The government has argued that wage reductions are needed to keep Ireland's ballooning deficits under control and reassure international markets that Ireland isn't spiralling toward a default.
But the plan - which effectively docks 7 per cent from the pay cheques of 350,000 Irish workers - comes amid revelations of shady dealings and irresponsible lending at the banks now getting the taxpayers' help.
Anglo Irish Bank, which was nationalised last month after collapsing under the weight of its bad debts, said on Friday it expected to lose about 300 million euros ($A590 million) on loans made to favoured investors.
Anglo's former chairman, Sean FitzPatrick, was forced out last year after it emerged he secretly took out 87 million euros (about $A170 million) in personal loans from the bank.
Organisers originally planned the demonstration as a protest at the wage cutbacks, but later called on all Irish workers to turn out in a show of strength. Uniformed members of the Irish Fire Brigade rubbed shoulders with health workers and red flag-waving activists to vent their anger at the government - and the country's financial elite.
"Our generations yet unborn have been mortgaged in order to keep this banking system together," Congress of Trade Unions general secretary David Begg told cheering crowds at Dublin's Merrion Square.
"Your children and my children and our grandchildren will all have to try to deal with what has been laid upon their shoulders."
Sean Whelan, 45, said he was outraged by the bank bailout.
"You could practically say it's illegal what they are doing," said Whelan, an employee of Dublin's City Council. He said the salary reduction would leave him only a few euros a week to live on.
The trade unions are hoping the turnout will convince the government that organised labour is ready to strike if its demands are ignored.

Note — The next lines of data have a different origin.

(* ===== verification/MimeEncoding.v ===== *)
(** * Transfer encodings, character sets and encoded words (packages/mime/src/encoding.ts)

    The decoders take any input and never fail.  A text here is a binary string, one unit per byte.
    Labels that [decodeBytesWithCharset] does not treat itself go to the platform's [TextDecoder],
    a parameter. *)

From S2P Require Import Prelude JsString JsNumber Loop Text Net.

(** ** Base64 *)

(** A number after a 32-bit operation. *)
Definition toInt32 (z : Z) : Z := (z + 2147483648) mod 4294967296 - 2147483648.

(** The loop of [base64Decode]: the bits that form no byte yet and their number. *)
Fixpoint base64Loop (text : jsstr) (acc bits : Z) : bytes :=
  match text with
  | [] => []
  | c :: text' =>
      match b64Val c with
      | None => base64Loop text' acc bits
      | Some v =>
          let acc := toInt32 (Z.lor (toInt32 (Z.shiftl acc 6)) v) in
          let bits := bits + 6 in
          if 8 <=? bits then Z.land (Z.shiftr acc (bits - 8)) 255 :: base64Loop text' acc (bits - 8)
          else base64Loop text' acc bits
      end
  end.

Definition base64Decode (text : jsstr) : bytes := base64Loop text 0 0.

(** ** Quoted-printable *)

(** [/^[0-9A-Fa-f]{2}$/.test(next2)] and its value. *)
Definition hexDigit (c : Z) : option Z :=
  if isDigit c then Some (c - 48)
  else if (65 <=? c) && (c <=? 70) then Some (c - 55)
  else if (97 <=? c) && (c <=? 102) then Some (c - 87)
  else None.

Definition hexPair (s : jsstr) : option Z :=
  match s with
  | a :: b :: _ => match hexDigit a, hexDigit b with Some x, Some y => Some (x * 16 + y) | _, _ => None end
  | _ => None
  end.

Fixpoint qpLoop (fuel : nat) (text : jsstr) : bytes :=
  match fuel, text with
  | S f, c :: r =>
      if c =? 61 then
        if startsWith crlf r then qpLoop f (drop 2 r)
        else if startsWith [LF] r then qpLoop f (drop 1 r)
        else match hexPair r with
             | Some b => b :: qpLoop f (drop 2 r)
             | None => 61 :: qpLoop f r
             end
      else c mod 256 :: qpLoop f r
  | _, _ => []
  end.

Definition quotedPrintableDecode (text : jsstr) : bytes := qpLoop (length text) text.

(** The Q encoding of headers, where an underscore is a space. *)
Fixpoint qLoop (fuel : nat) (text : jsstr) : bytes :=
  match fuel, text with
  | S f, c :: r =>
      match (if c =? 61 then hexPair r else None) with
      | Some b => b :: qLoop f (drop 2 r)
      | None => c mod 256 :: qLoop f r
      end
  | _, _ => []
  end.

Definition qEncodingDecode (text : jsstr) : bytes :=
  let withSpaces := map (fun c => if c =? 95 then SP else c) text in
  qLoop (length withSpaces) withSpaces.

(** ** Character sets *)

(** [new TextDecoder(label, { fatal: false }).decode]; [None] when the label is not known. *)
Class TextDecoders := { textDecoder : jsstr -> option (bytes -> jsstr) }.

(** [new TextDecoder("utf-8", { fatal: true }).decode]: an input that is no UTF-8 is exactly one that
    the replacing decoder does not give back. *)
Definition utf8Fatal (bs : bytes) : option jsstr :=
  let '(st, cs) := utf8Run utf8Init bs in
  match u_needed st with
  | O => if flat_map utf8Scalar cs === bs then Some (utf8Decode bs) else None
  | S _ => None
  end.

(** [.replace(/^(quote)(.-star)(quote)$/, "$1")]: quotes around a text without line ends. *)
Definition unquote (s : jsstr) : jsstr :=
  match s with
  | 34 :: r =>
      if endsWith1 34 r && forallb (fun c => negb (isLineTerminator c)) (removelast r) then removelast r else s
  | _ => s
  end.

Definition ALIASES : list (jsstr * jsstr) :=
  [(js "cp949", js "euc-kr"); (js "ks_c_5601-1987", js "euc-kr"); (js "ksc5601", js "euc-kr");
   (js "euckr", js "euc-kr"); (js "windows-949", js "euc-kr")].

Section Charset.
Context `{TextDecoders}.
(* ===== verification/Trace.v ===== *)
(** * Trace and result headers (packages/core/src/received.ts, packages/mail-auth/src/authres.ts,
      apps/server/src/inbound-auth.ts, apps/server/src/backend.ts)

    The headers a receiving server puts in front of a message, made of values the sender chose:
    the guard these pass through, the three builders, and how the result reads once it is in front
    of the message. *)

From S2P Require Import Prelude JsString JsDate SieveDate Text MimeHeaders InboundAuth.

(** ** Guarded values *)

Definition isControl (c : Z) : bool := (c <? 32) || (c =? 127).

Definition headerSafeTokenMax (value : option jsstr) (maxLen : Z) : option jsstr :=
  match value with
  | None => None
  | Some value =>
      let v := trim value in
      if (len v =? 0) || (maxLen <? len v) then None
      else if existsb isControl v then None
      else if existsb (fun c => (c =? 40) || (c =? 41)) v then None
      else if existsb (fun c => (c =? 34) || (c =? 92)) v then None
      else Some v
  end.

Definition headerSafeToken (value : option jsstr) : option jsstr := headerSafeTokenMax value 255.

(** ** Received *)

Inductive ReceivedTransport := Esmtp | Lmtp.

Record TlsInfo := mkTlsInfo { protocol : option jsstr; cipher : option jsstr }.

(** [date] is the time value, [None] the one of an invalid date. *)
Record ReceivedInfo := mkReceived {
  transport : ReceivedTransport; heloName : option jsstr; clientIp : option jsstr; by_ : jsstr; id : option jsstr;
  forRecipient : option jsstr; tls : option TlsInfo; authenticated : bool; date : option Z }.

Definition withKeyword (t : ReceivedTransport) (tls authenticated : bool) : jsstr :=
  (match t with Lmtp => js "LMTP" | Esmtp => js "ESMTP" end) ++ (if tls then js "S" else []) ++ (if authenticated then js "A" else []).

Definition pad2 (n : option Z) : jsstr :=
  match n with Some z => if z <? 10 then 48 :: numToString z else numToString z | None => js "NaN" end.
(* ===== verification/MimeAddress.v ===== *)
(** * Address lists (packages/mime/src/address.ts)

    The practical parser of From, To, Cc and the like: entries separated at the top level, groups,
    comments, display names.  Whatever the header holds, it gives a bounded list of normalised
    addresses. *)

From S2P Require Import Prelude JsString.

Definition MAX_ADDRESSES_PER_HEADER : nat := 256.

Definition QUOTE : Z := 34.
Definition BACKSLASH : Z := 92.

Record ParsedAddress := mkAddress { a_name : option jsstr; email : jsstr }.

(** ** Entries *)

(** The quote at [ch] ends a quoted text unless a backslash stands before it. *)
Definition closesQuote (prev ch : Z) : bool := (ch =? QUOTE) && negb (prev =? BACKSLASH).

(** The loop of [splitAddressEntries]: the unit before, the flags, the text so far. *)
Fixpoint splitEntries (prev : Z) (inQuotes : bool) (angleDepth : nat) (inGroup : bool) (current s : jsstr) : list jsstr :=
  match s with
  | [] => match trim current with [] => [] | _ => [current] end
  | ch :: r =>
      let keep := current ++ [ch] in
      if inQuotes then splitEntries ch (negb (closesQuote prev ch)) angleDepth inGroup keep r
      else if ch =? QUOTE then splitEntries ch true angleDepth inGroup keep r
      else if ch =? 60 then splitEntries ch false (S angleDepth) inGroup keep r
      else if ch =? 62 then splitEntries ch false (pred angleDepth) inGroup keep r
      else if (ch =? 58) && (angleDepth =? 0)%nat && negb inGroup then splitEntries ch false angleDepth true keep r
      else if (ch =? 59) && inGroup then keep :: splitEntries ch false angleDepth false [] r
      else if (ch =? 44) && (angleDepth =? 0)%nat && negb inGroup then current :: splitEntries ch false angleDepth inGroup [] r
      else splitEntries ch false angleDepth inGroup keep r
  end.

Definition nonEmpty (s : jsstr) : bool := match s with [] => false | _ => true end.

Definition splitAddressEntries (input : jsstr) : list jsstr :=
  List.filter nonEmpty (map trim (splitEntries 0 false 0 false [] input)).

Fixpoint topLevelColon (prev : Z) (inQuotes : bool) (angleDepth : nat) (s : jsstr) : option nat :=
  match s with
  | [] => None
  | ch :: r =>
      if inQuotes then S <$> topLevelColon ch (negb (closesQuote prev ch)) angleDepth r
      else if ch =? QUOTE then S <$> topLevelColon ch true angleDepth r
      else if ch =? 60 then S <$> topLevelColon ch false (S angleDepth) r
      else if ch =? 62 then S <$> topLevelColon ch false (pred angleDepth) r
      else if (ch =? 58) && (angleDepth =? 0)%nat then Some O
      else S <$> topLevelColon ch false angleDepth r
  end.

Definition findTopLevelColon (s : jsstr) : option nat := topLevelColon 0 false 0 s.

(** ** One mailbox *)

Fixpoint stripCommentsLoop (prev : Z) (inQuotes : bool) (depth : nat) (s : jsstr) : jsstr :=
  match s with
  | [] => []
  | ch :: r =>
      if negb inQuotes && (ch =? QUOTE) then ch :: stripCommentsLoop ch true depth r
      else if inQuotes then ch :: stripCommentsLoop ch (negb (closesQuote prev ch)) depth r
      else if ch =? 40 then stripCommentsLoop ch false (S depth) r
      else if ch =? 41 then stripCommentsLoop ch false (pred depth) r
      else if (0 <? depth)%nat then stripCommentsLoop ch false depth r
      else ch :: stripCommentsLoop ch false depth r
  end.

Definition stripComments (s : jsstr) : jsstr := stripCommentsLoop 0 false 0 s.

(** The text between the quotes of a text that is quoted as a whole and has no line ends. *)
Definition quotedText (s : jsstr) : option jsstr :=
  match s with
  | 34 :: r =>
      match rev r with
      | 34 :: m => if forallb (fun c => negb (isLineTerminator c)) m then Some (rev m) else None
      | _ => None
      end
  | _ => None
  end.

(** A backslash and a unit that is no line end give the unit. *)
Fixpoint unescape (s : jsstr) : jsstr :=
  match s with
  | 92 :: ((c :: r) as t) => if isLineTerminator c then 92 :: unescape t else c :: unescape r
  | c :: r => c :: unescape r
  | [] => []
  end.

Definition extractDisplayName (namePart : jsstr) : option jsstr :=
  match trim namePart with
  | [] => None
  | s =>
      let s := match quotedText s with Some m => unescape m | None => s end in
      match trim s with [] => None | s => Some s end
  end.

(** White space and the delimiters of an address list. *)
Definition isDelimiter (c : Z) : bool :=
  isWs c || (c =? 60) || (c =? 62) || (c =? 44) || (c =? 59) || (c =? 58) || (c =? QUOTE).

Definition normalizeEmail (addr : jsstr) : option jsstr :=
  let s := trim addr in
  match lastIndexOf 64 s with
  | None | Some O => None
  | Some at_ =>
      if (at_ =? length s - 1)%nat then None
      else
        let local := take at_ s in
        let domain := drop (S at_) s in
        if existsb isDelimiter local || existsb isDelimiter domain then None
        else Some (toLowerCase local ++ [64] ++ toLowerCase domain)
  end.

(** The name and the address of a text that ends in angle brackets: the last bracket opens, and the
    one that closes is followed by white space only. *)
Definition angleMatch (entry : jsstr) : option (jsstr * jsstr) :=
  match lastIndexOf 60 entry with
  | None => None
  | Some i =>
      let rest := drop (S i) entry in
      match indexOf 62 rest with
      | Some j =>
          if forallb (fun c => negb (isLineTerminator c)) (take i entry) && forallb isWs (drop (S j) rest)
          then Some (take i entry, take j rest) else None
      | None => None
      end
  end.

Definition parseSingleMailbox (raw : jsstr) : option ParsedAddress :=
  match trim (stripComments raw) with
  | [] => None
  | entry =>
      match angleMatch entry with
      | Some (n, addr) =>
          match normalizeEmail addr with Some e => Some {| a_name := extractDisplayName n; email := e |} | None => None end
      | None => match normalizeEmail entry with Some e => Some {| a_name := None; email := e |} | None => None end
      end
  end.

Definition toList {A} (o : option A) : list A := match o with Some a => [a] | None => [] end.

Definition parseSingleOrGroup (entry : jsstr) : list ParsedAddress :=
  match findTopLevelColon entry with
  | None => toList (parseSingleMailbox entry)
  | Some colonIdx =>
      let inner := trim (drop (S colonIdx) entry) in
      let inner := if endsWith1 59 inner then take (length inner - 1) inner else inner in
      match trim inner with
      | [] => []
      | _ => flat_map (fun m => toList (parseSingleMailbox (trim m))) (splitOn 44 inner)
      end
  end.

(** The two loops with their early return. *)
Fixpoint pushAddresses (out new : list ParsedAddress) : list ParsedAddress * bool :=
  match new with
  | [] => (out, false)
  | a :: r => let out := out ++ [a] in if (MAX_ADDRESSES_PER_HEADER <=? length out)%nat then (out, true) else pushAddresses out r
  end.

Fixpoint addressLoop (out : list ParsedAddress) (entries : list jsstr) : list ParsedAddress :=
  match entries with
  | [] => out
  | e :: r => let '(out, done) := pushAddresses out (parseSingleOrGroup e) in if done then out else addressLoop out r
  end.

Definition parseAddressList (raw : option jsstr) : list ParsedAddress :=
  match raw with None | Some [] => [] | Some raw => addressLoop [] (splitAddressEntries raw) end.

Definition emails (raw : jsstr) : list jsstr := map email (parseAddressList (Some raw)).

Example parse_ex1 : parseAddressList (Some (js "Kim <A@B.Example>, team: x@y, (note) z@w;, <bad>, q@r")) =
  [mkAddress (Some (js "Kim")) (js "a@b.example"); mkAddress None (js "x@y"); mkAddress None (js "z@w"); mkAddress None (js "q@r")].
Proof. vm_compute. reflexivity. Qed.

(** ** Addresses are well-formed *)

(** A local part and a domain around the last at sign, both there, in lower case, without white space
    or a delimiter of address lists. *)
Definition wfEmail (e : jsstr) : Prop := exists l d,
  e = l ++ 64 :: d /\ l <> [] /\ d <> [] /\ 64 ∉ d /\ Forall (fun c => isDelimiter c = false /\ ~ (65 <= c <= 90)) (l ++ d).

Lemma lowerUnit_address c x : isDelimiter c = false -> x ∈ lowerUnit c -> isDelimiter x = false /\ ~ (65 <= x <= 90) /\ (x = 64 -> c = 64).
Proof.
  intros Hc Hx. unfold lowerUnit in Hx.
  destruct ((65 <=? c) && (c <=? 90)) eqn:E1; [|destruct ((192 <=? c) && (c <=? 222) && negb (c =? 215)) eqn:E2;
    [|destruct (c =? 304) eqn:E3; [|destruct (c =? 8490) eqn:E4; [|destruct (c =? 8491) eqn:E5]]]];
    rewrite ?elem_of_cons, ?elem_of_nil in Hx.
  all: rewrite ?andb_true_iff, ?andb_false_iff, ?Z.leb_le, ?Z.leb_gt in *.
  - assert (x = c + 32) as -> by tauto. split; [|lia]. unfold isDelimiter, isWs, QUOTE.
    rewrite !orb_false_iff, !andb_false_iff, !Z.eqb_neq, !Z.leb_gt. lia.
  - assert (x = c + 32) as -> by tauto. split; [|lia]. unfold isDelimiter, isWs, QUOTE.
    rewrite !orb_false_iff, !andb_false_iff, !Z.eqb_neq, !Z.leb_gt. lia.
  - destruct Hx as [->|[->|[]]]; (split; [done|lia]).
  - destruct Hx as [->|[]]; (split; [done|lia]).
  - destruct Hx as [->|[]]; (split; [done|lia]).
  - destruct Hx as [->|[]]; split; [done|]. split; [|done]. lia.
Qed.

Lemma lower_address s : existsb isDelimiter s = false ->
  Forall (fun c => isDelimiter c = false /\ ~ (65 <= c <= 90)) (toLowerCase s) /\ (64 ∉ s -> 64 ∉ toLowerCase s) /\ (s <> [] -> toLowerCase s <> []).
Proof.
  unfold toLowerCase. induction s as [|c s IH]; [by repeat split; [constructor|..]|]. cbn [existsb flat_map]. intros [Hc Hs]%orb_false_iff.
  destruct (IH Hs) as (H1 & H2 & _). split; [|split].
  - apply Forall_app. split; [|done]. apply Forall_forall. intros x Hx. by destruct (lowerUnit_address c x Hc Hx) as (? & ? & _).
  - intros [Hn Hn']%not_elem_of_cons [Hx|Hx]%elem_of_app; [|by apply H2]. apply Hn. symmetry. by destruct (lowerUnit_address c 64 Hc Hx) as (_ & _ & ->).
  - intros _ He. apply app_eq_nil in He as [He _]. unfold lowerUnit in He. by repeat case_match.
Qed.

Lemma normalizeEmail_wf addr e : normalizeEmail addr = Some e -> wfEmail e.
Proof.
  unfold normalizeEmail. destruct (lastIndexOf 64 (trim addr)) as [i|] eqn:Ei; [|done].
  destruct (lastIndexOf_Some _ _ _ Ei) as (a & b & Hs & Hb & ->). rewrite Hs. destruct a as [|x a]; [done|].
  rewrite length_app. cbn [length]. destruct (Nat.eqb_spec (S (length a)) (S (length a) + S (length b) - 1)); [done|].
  change (S (length a)) with (length (x :: a)). rewrite take_app_length, drop_after.
  destruct (existsb isDelimiter (x :: a)) eqn:Ea, (existsb isDelimiter b) eqn:Eb; try done. cbn [orb]. intros [= <-].
  destruct (lower_address _ Ea) as (H1 & _ & H2), (lower_address _ Eb) as (H3 & H4 & H5).
  eexists _, _. split; [done|]. split; [by apply H2|]. split; [apply H5; intros ->; cbn in *; lia|]. split; [by apply H4|by apply Forall_app].
Qed.

Lemma parseSingleMailbox_wf raw a : parseSingleMailbox raw = Some a -> wfEmail (email a).
Proof.
  unfold parseSingleMailbox. destruct (trim (stripComments raw)) as [|c s]; [done|].
  destruct (angleMatch (c :: s)) as [[n addr]|]; (destruct (normalizeEmail _) as [e|] eqn:E; [|done]);
    intros [= <-]; by eapply normalizeEmail_wf.
Qed.

Lemma parseSingleOrGroup_wf entry : Forall (fun a => wfEmail (email a)) (parseSingleOrGroup entry).
Proof.
  assert (H1 : forall s, Forall (fun a => wfEmail (email a)) (toList (parseSingleMailbox s))).
  { intros s. destruct (parseSingleMailbox s) eqn:E; cbn; repeat constructor. by eapply parseSingleMailbox_wf. }
  unfold parseSingleOrGroup. destruct (findTopLevelColon entry); [|apply H1]. set (inner := if endsWith1 59 _ then _ else _).
  destruct (trim inner); [constructor|]. induction (splitOn 44 inner) as [|m ms IH]; [constructor|]. cbn. by apply Forall_app.
Qed.

Lemma pushAddresses_spec new out : let '(out', full) := pushAddresses out new in
  (length out < MAX_ADDRESSES_PER_HEADER -> length out' <= MAX_ADDRESSES_PER_HEADER /\ (full = false -> length out' < MAX_ADDRESSES_PER_HEADER))%nat /\
  (Forall (fun a => wfEmail (email a)) (out ++ new) -> Forall (fun a => wfEmail (email a)) out').
Proof.
  revert out. induction new as [|a r IH]; intros out; cbn [pushAddresses]; [rewrite app_nil_r; split; [lia|done]|].
  destruct (Nat.leb_spec MAX_ADDRESSES_PER_HEADER (length (out ++ [a]))) as [Hle|Hgt].
  - rewrite length_app in *. cbn in *. split; [split; [lia|done]|]. rewrite (app_assoc out [a] r : out ++ a :: r = _). by intros [? _]%Forall_app.
  - specialize (IH (out ++ [a])). destruct (pushAddresses (out ++ [a]) r) as [out' full]. rewrite <- app_assoc in IH.
    split; [intros _; by apply IH|by apply IH].
Qed.

(** C40: The addresses of a header, whatever it holds, are few and well-formed: at most 256, each a
    local part and a domain that are not empty, in lower case, around the last at sign, without white
    space, line ends, quotes or the delimiters of address lists. *)
Theorem mime_addresses_wf raw :
  (length (parseAddressList raw) <= MAX_ADDRESSES_PER_HEADER)%nat /\ Forall (fun a => wfEmail (email a)) (parseAddressList raw).
Proof.
  assert (Hloop : forall es out, (length out < MAX_ADDRESSES_PER_HEADER)%nat -> Forall (fun a => wfEmail (email a)) out ->
    (length (addressLoop out es) <= MAX_ADDRESSES_PER_HEADER)%nat /\ Forall (fun a => wfEmail (email a)) (addressLoop out es)).
  { induction es as [|e es IH]; intros out Hl Hf; cbn [addressLoop]; [split; [lia|done]|].
    pose proof (pushAddresses_spec (parseSingleOrGroup e) out) as Hp. destruct (pushAddresses out (parseSingleOrGroup e)) as [out' full].
    destruct Hp as [H1 H2]. destruct (H1 Hl) as [H3 H4]. assert (Hf' : Forall (fun a => wfEmail (email a)) out')
      by (apply H2, Forall_app; split; [done|apply parseSingleOrGroup_wf]).
    destruct full; [done|]. apply IH; [by apply H4|done]. }
  destruct raw as [[|c s]|]; cbn [parseAddressList]; try (split; [cbn; lia|constructor]). apply Hloop; [cbn; unfold MAX_ADDRESSES_PER_HEADER; lia|constructor].
Qed.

The Congress, an umbrella group representing about 55 unions in Ireland and Northern Ireland, recently published a wish list which included, among other things, more support for the unemployed, a moratorium on home repossessions and the nationalisation of the country's banking sector.
The Irish government said on Saturday much of the plan was "entirely consistent" with its own agenda, before warning the measures it was taking to salvage the country's economy would necessarily have to be "difficult and, in some cases, painful".
Ireland once had one of the fastest-growing economies in Europe, but boom turned to bust last year as shock waves from the subprime lending crisis in the United States spread across the globe.